Un ulteriore dato rileva il maggiore utilizzo dei pagamenti digitali, preferiti dai nuovi clienti per il 36%, portando al 70% di totale le transazioni in digitale.
Ma, cosa ordinano gli italiani e chi sono? La pizza è sempre al primo posto, ma anche l’hamburger trionfa dove il cheeseburger supera in preferenza la versione al bacon. Una curiosità? Gli hamburger ordinati in un anno coprirebbero, messi uno sopra l’altro, una lunghezza di 70 chilometri, come la distanza da Milano a Piacenza.
Seguono i cibi giapponesi e cinesi. Niente di nuovo in fondo, ma qui iniziano le novità: arriva il pollo, che scala la classifica superando i panini. Il resto a seguire.  
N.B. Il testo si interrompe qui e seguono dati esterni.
Lemma caused_changes_same t reason i l : caused_changes h' t reason i l = caused_changes h t reason i l.
Proof. unfold caused_changes. by rewrite GetChangesFromLedgerEntryChanges_same. Qed.

Lemma operations_loop_same t ops rest i : operations_loop h' t ops rest i = operations_loop h t ops rest i.
Proof.
  revert i. induction rest as [|l rest IH]; intros i; [done|]. cbn. rewrite IH. unfold operationChanges.
  destruct (go_len ops <=? u32 i); [done|]. destruct (go_index ops (u32 i)); [|done]. by rewrite caused_changes_same.
Qed.

Lemma state_changes_same s t : state_changes h' s t = state_changes h s t.
Proof.
  destruct s; cbn; unfold GetFeeChanges, GetPostApplyFeeChanges, GetChanges, before_operations_after, getTransactionChanges;
    rewrite ?caused_changes_same; [done| |done|done].
  destruct (UnsafeMeta t); rewrite ?caused_changes_same, ?operations_loop_same; done.
Qed.

Lemma tx_items_same txs s i : tx_items h' txs s i = tx_items h txs s i.
Proof. unfold tx_items. destruct (transaction_at txs i) as [[]|]; [by rewrite state_changes_same|done|done]. Qed.

Lemma state_items_same txs s i n : state_items h' txs s i n = state_items h txs s i n.
Proof. unfold state_items. by rewrite (mapM_ext _ _ _ (tx_items_same txs s)). Qed.

Lemma upgrade_items_same l i ups : upgrade_items h' l i ups = upgrade_items h l i ups.
Proof.
  revert i. induction ups as [|u ups IH]; intros i; [done|]. cbn. unfold upgrade_changes.
  by rewrite GetChangesFromLedgerEntryChanges_same, IH.
Qed.

Lemma remaining_same r n ups : remaining h' r n ups = remaining h r n ups.
Proof.
  unfold remaining, current_items, later_items. rewrite upgrade_items_same.
  destruct (state r); rewrite ?state_items_same; done.
Qed.
End SameKeys.

(** ** Compacting *)

(** What the compacting reader relies on: a reader that delivers changes and then its
    end of file, whatever TTLs are extended meanwhile. *)
Class ChangeSource {ET : EntryTypes} {KE : KeyEncoding} {R E : Type}
    (Read : ttl_store -> R -> option (result E Change * R)) (is_EOF : E -> bool) (h0 : ttl_store)
    (source : R -> list Change -> Prop) : Prop := {
  source_next h r c cs : same_keys h0 h -> source r (c :: cs) -> exists r', Read h r = Some (Ok c, r') /\ source r' cs;
  source_end h r : same_keys h0 h -> source r [] -> exists e r', Read h r = Some (Err e, r') /\ is_EOF e = true
}.

Section Compacting.
Context {ET : EntryTypes} {KE : KeyEncoding} {KEL : KeyEncodingLaws KE} {R E : Type}.
Context (Read : ttl_store -> R -> option (result E Change * R)) (is_EOF : E -> bool).
Context (listed : ChangeCompactor -> list Change) (listed_perm : forall c, listed c ≡ₚ Compactor.GetChanges c).
Context (h0 : ttl_store) (source : R -> list Change -> Prop) {SRC : ChangeSource Read is_EOF h0 source}.

Lemma compact_loop_squashed D0 cs0 ws0 c h L cs L' r fuel :
  squashed h0 D0 cs0 ws0 (cache c) h L -> same_keys h0 h -> ledger_run h0 L cs L' -> Forall well_typed cs ->
  separate cs0 ws0 cs -> source r cs -> (length cs < fuel)%nat ->
  exists c' h' r', compact_loop Read is_EOF fuel h c r = Some (Ok c', h', r') /\
    squashed h0 D0 (cs0 ++ flat_map cells cs) (ws0 ++ flat_map writes cs) (cache c') h' L'.
Proof.
  intros Q Hsk Hrun. revert cs0 ws0 c h r fuel Q Hsk.
  induction Hrun as [L|L ch L1 cs L2 Hs Hrun IH]; intros cs0 ws0 c h r fuel Q Hsk HW HS Hsrc Hf; (destruct fuel as [|fuel]; [cbn in Hf; lia|]).
  - destruct (source_end h r Hsk Hsrc) as (e & r' & Er & Ee). cbn [compact_loop]. rewrite Er, Ee.
    exists c, h, r'. split; [done|]. by rewrite !app_nil_r.
  - destruct (source_next h r ch cs Hsk Hsrc) as (r1 & Er & Hsrc1). cbn [compact_loop]. rewrite Er.
    apply Forall_cons_1 in HW as [Hw HW]. destruct HS as (Hrd & Hwr & HS).
    destruct (AddChange_advances h0 D0 cs0 ws0 c h L ch Q Hw Hrd Hwr L1 Hs) as (c1 & h1 & -> & Hsk1 & Q1).
    destruct (IH (cs0 ++ cells ch) (ws0 ++ writes ch) c1 h1 r1 fuel Q1) as (c2 & h2 & r2 & E2 & Q2); try done.
    + intros p. by rewrite (Hsk1 p), (Hsk p).
    + cbn in Hf. lia.
    + exists c2, h2, r2. split; [done|]. cbn. by rewrite !app_assoc.
Qed.

Fixpoint compacting_times (k fuel : nat) (h : ttl_store) (c : compactingChangeReader (R:=R)) :
    option (list (result (compacting_error (E:=E)) Change) * ttl_store * compactingChangeReader (R:=R)) :=
  match k with
  | O => Some ([], h, c)
  | S k =>
      let! (x, h, c) := Compacting_Read Read is_EOF listed fuel h c in
      let! (xs, h, c) := compacting_times k fuel h c in
      Some (x :: xs, h, c)
  end.

Lemma compacting_times_listed k fuel h c : compacted c = true ->
  exists c', compacting_times k fuel h c =
    Some (take k (map Ok (changes c)) ++ replicate (k - length (changes c)) (Err CompactingEOF), h, c').
Proof.
  revert c. induction k as [|k IH]; intros c Hc; [by eexists|]. cbn [compacting_times]. unfold Compacting_Read. rewrite Hc.
  unfold take_change. destruct (changes c) as [|x xs] eqn:Ex.
  - destruct (IH c Hc) as [c' ->]. rewrite Ex. cbn. eexists. rewrite firstn_nil, Nat.sub_0_r. done.
  - destruct (IH (mkCompacting (input c) xs (compacted c) (reader_config c)) Hc) as [c' ->]. cbn. by eexists.
Qed.

Lemma compacting_reader cfg D0 L cs r fuel :
  ledger_run h0 (mkLedger D0 ∅ ∅) cs L -> Forall well_typed cs -> separate [] [] cs -> source r cs -> (length cs < fuel)%nat ->
  exists out h', apply_changes h' D0 out = Some (live L) /\
    NoDup (map (fun ch => fst <$> effect h' ch) out) /\
    forall k, exists c', compacting_times (S k) fuel h0 (NewCompactingChangeReader r cfg) =
      Some (take (S k) (map Ok out) ++ replicate (S k - length out) (Err CompactingEOF), h', c').
Proof.
  intros Hrun HW HS Hsrc Hf.
  destruct (compact_loop_squashed D0 [] [] (NewChangeCompactor cfg) h0 _ cs L r fuel (squashed_start h0 D0)) as (c & h & r' & E1 & Q); try done.
  exists (listed c), h. split; [by eapply apply_squashed|]. split.
  - rewrite (listed_perm c). unfold Compactor.GetChanges. rewrite map_map.
    replace (map _ (map_to_list (cache c))) with (map Some (map fst (map_to_list (cache c)))).
    + apply NoDup_fmap_2; [by intros x y [= ->]|]. apply NoDup_fst_map_to_list.
    + rewrite map_map. apply map_ext_in. intros [k ch] Hin%list_elem_of_In%elem_of_map_to_list. cbn.
      by rewrite (cached_effect h k ch L) by apply (sq_some _ _ _ _ _ _ _ Q k ch Hin).
  - intros k. set (c2 := mkCompacting r' (listed c) true cfg).
    assert (forall c', Compacting_Read Read is_EOF listed fuel h0 (NewCompactingChangeReader r cfg) = Some (take_change h c2) /\
      (c' = c2 -> Compacting_Read Read is_EOF listed fuel h c' = Some (take_change h c2))) as Hfirst.
    { intros c'. unfold Compacting_Read, compact. cbn [compacted NewCompactingChangeReader reader_config input]. rewrite E1.
      split; [done|]. by intros ->. }
    destruct (compacting_times_listed (S k) fuel h c2 eq_refl) as [c' Ec']. exists c'. etransitivity; [|exact Ec']. cbn [compacting_times].
    destruct (Hfirst c2) as [-> H2]. by rewrite (H2 eq_refl).
Qed.
End Compacting.

(** The change reader of a ledger is such a source. *)
Section LedgerSource.
Context {ET : EntryTypes} {KE : KeyEncoding} {KEL : KeyEncodingLaws KE} {TT : TransactionTypes}.
Definition error_is_EOF (e : reader_error) : bool := match e with EOF => true | _ => false end.
Definition ledger_source (h0 : ttl_store) (r : LedgerChangeReader) (cs : list Change) : Prop :=
  exists n ups, reading r n ups /\ remaining h0 r n ups = Some (map Ok cs).

#[export] Instance ledger_reader_source h0 : ChangeSource Change_Read error_is_EOF h0 (ledger_source h0).
Proof.
  split.
  - intros h r c cs Hsk (n & ups & Hrd & Hrem). rewrite <- (remaining_same h0 h Hsk) in Hrem.
    destruct (Change_Read_reads h r n ups _ Hrd Hrem) as (r' & Hrd' & _ & _ & E & Hrem'). exists r'. split; [done|].
    exists n, ups. split; [done|]. by rewrite <- (remaining_same h0 h Hsk).
  - intros h r Hsk (n & ups & Hrd & Hrem). rewrite <- (remaining_same h0 h Hsk) in Hrem.
    destruct (Change_Read_reads h r n ups _ Hrd Hrem) as (r' & _ & _ & _ & E & _). by exists EOF, r'.
Qed.

(** C7: a compacting reader over the change reader of a ledger gives the net effect
    of the ledger. When the changes read from the meta are legal and their updates
    write TTL cells that no other change has, the calls of the compacting reader
    return, in whatever order Go lists a map, changes of different entries that turn
    the entries before the ledger into those after it, and then end of file. *)
Theorem compacted_ledger (listed : ChangeCompactor -> list Change) cfg passphrase l r h D0 L cs fuel :
  (forall c, listed c ≡ₚ Compactor.GetChanges c) ->
  NewLedgerChangeReaderFromLedgerCloseMeta passphrase l = Some (Ok r) ->
  ledger_items h (transactions r) = Some (map Ok cs) ->
  ledger_run h (mkLedger D0 ∅ ∅) cs L -> Forall well_typed cs -> separate [] [] cs -> (length cs < fuel)%nat ->
  exists out h', apply_changes h' D0 out = Some (live L) /\
    NoDup (map (fun ch => fst <$> effect h' ch) out) /\
    forall k, exists c', compacting_times Change_Read error_is_EOF listed (S k) fuel h (NewCompactingChangeReader r cfg) =
      Some (take (S k) (map Ok out) ++ replicate (S k - length out) (Err CompactingEOF), h', c').
Proof.
  intros Hl Hnew Hit Hrun HW HS Hf.
  apply (compacting_reader Change_Read error_is_EOF listed Hl h (ledger_source h) cfg D0 L cs r fuel); try done.
  by apply (new_reader_remaining h passphrase l).
Qed.
End LedgerSource.

(** ** A ledger of two transactions and an upgrade *)
Module SampleLedger.
Import ConcreteKeys ConcreteTransactions.

Definition array (c : byte) : Hash := Vector.const c 32.
Definition account (c : byte) (seq : Z) (fields : bytes) : LedgerEntry := mkLedgerEntry seq (DataAccount (array c) fields) [].
Definition setting : LedgerEntry := mkLedgerEntry 9 (DataConfigSetting 1 []) [].

(** The first pays a fee, creates an account and gets a refund; the second has no
    changes. The transaction set lists them the other way round. *)
Definition first_tx : TransactionResultMetaV1 :=
  mkResultMetaV1 (mkResultMeta (mkResultPair (array Byte.x01) 0 tt)
    [EntryState (account Byte.x05 3 [Byte.x0a]); EntryUpdated (account Byte.x05 9 [Byte.x08])]
    (MetaV4 [] [mkOperationMetaV2 [EntryCreated (account Byte.x06 9 [])] []] [] [] []))
  [EntryState (account Byte.x05 9 [Byte.x08]); EntryUpdated (account Byte.x05 9 [Byte.x09])].
Definition second_tx : TransactionResultMetaV1 :=
  mkResultMetaV1 (mkResultMeta (mkResultPair (array Byte.x02) 0 tt) [] (MetaV3 [] [] [] None)) [].
Definition meta : LedgerCloseMeta :=
  LedgerCloseMetaV2 (mkHeader (array Byte.x00) 23 (array Byte.x00) (array Byte.x00) 9 0)
    [PhaseV0 [[array Byte.x02]]; PhaseV1 [[[array Byte.x01]]]] [first_tx; second_tx]
    [mkUpgradeMeta 7 [EntryCreated setting]] [].

Definition new_reader : option (result reader_error LedgerChangeReader) := NewLedgerChangeReaderFromLedgerCloseMeta [] meta.
Definition a_reader : LedgerChangeReader :=
  mkChangeReader (mkTxReader meta (<[vec_to_list (array Byte.x01) := array Byte.x01]>
    (<[vec_to_list (array Byte.x02) := array Byte.x02]> ∅)) 0) feeChangesState [] 0 0.
Definition a_ledger_changes : list Change :=
  [mkChange LedgerEntryTypeAccount LedgerEntryUpdated (Some (account Byte.x05 3 [Byte.x0a])) (Some (account Byte.x05 9 [Byte.x08]))
     LedgerEntryChangeReasonFee 0 (Some 1%nat) (Some 9%nat) None;
   mkChange LedgerEntryTypeAccount LedgerEntryCreated None (Some (account Byte.x06 9 []))
     LedgerEntryChangeReasonOperation 0 (Some 1%nat) (Some 9%nat) None;
   mkChange LedgerEntryTypeAccount LedgerEntryUpdated (Some (account Byte.x05 9 [Byte.x08])) (Some (account Byte.x05 9 [Byte.x09]))
     LedgerEntryChangeReasonFeeRefund 0 (Some 1%nat) (Some 9%nat) None;
   mkChange LedgerEntryTypeConfigSetting LedgerEntryCreated None (Some setting)
     LedgerEntryChangeReasonUpgrade 0 None (Some 9%nat) (Some 0%nat)].

Lemma a_reader_new : NewLedgerChangeReaderFromLedgerCloseMeta [] meta = Some (Ok a_reader).
Proof. vm_compute. reflexivity. Qed.

Lemma a_reader_items : ledger_items ∅ (transactions a_reader) = Some (map Ok a_ledger_changes).
Proof. vm_compute. reflexivity. Qed.

Lemma ledger_read_in_order_witness : exists r', read_times 6 ∅ a_reader = Some (map Ok a_ledger_changes ++ [Err EOF; Err EOF], r').
Proof. exact (ledger_read_in_order ∅ [] meta a_reader _ a_reader_new a_reader_items 6). Defined.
Infine, per tracciare una panoramica sociodemografica, i più attivi nel food delivery sono i Millennials e la Generazione Z (55%) con preferenza per pizza, hamburger, sushi e dolci; gli uomini dai 35 anni in su ordinano più delle donne dai 18 ai 34 anni (52% vs 48%); le famiglie sono quelle che spendono di più mentre gli over 55 si mantengono fedeli ai soliti fornitori. Impiegati e studenti dominano il panel (41% e 22%) che si chiude con un 7% di liberi professionisti e solo il 5% di operai.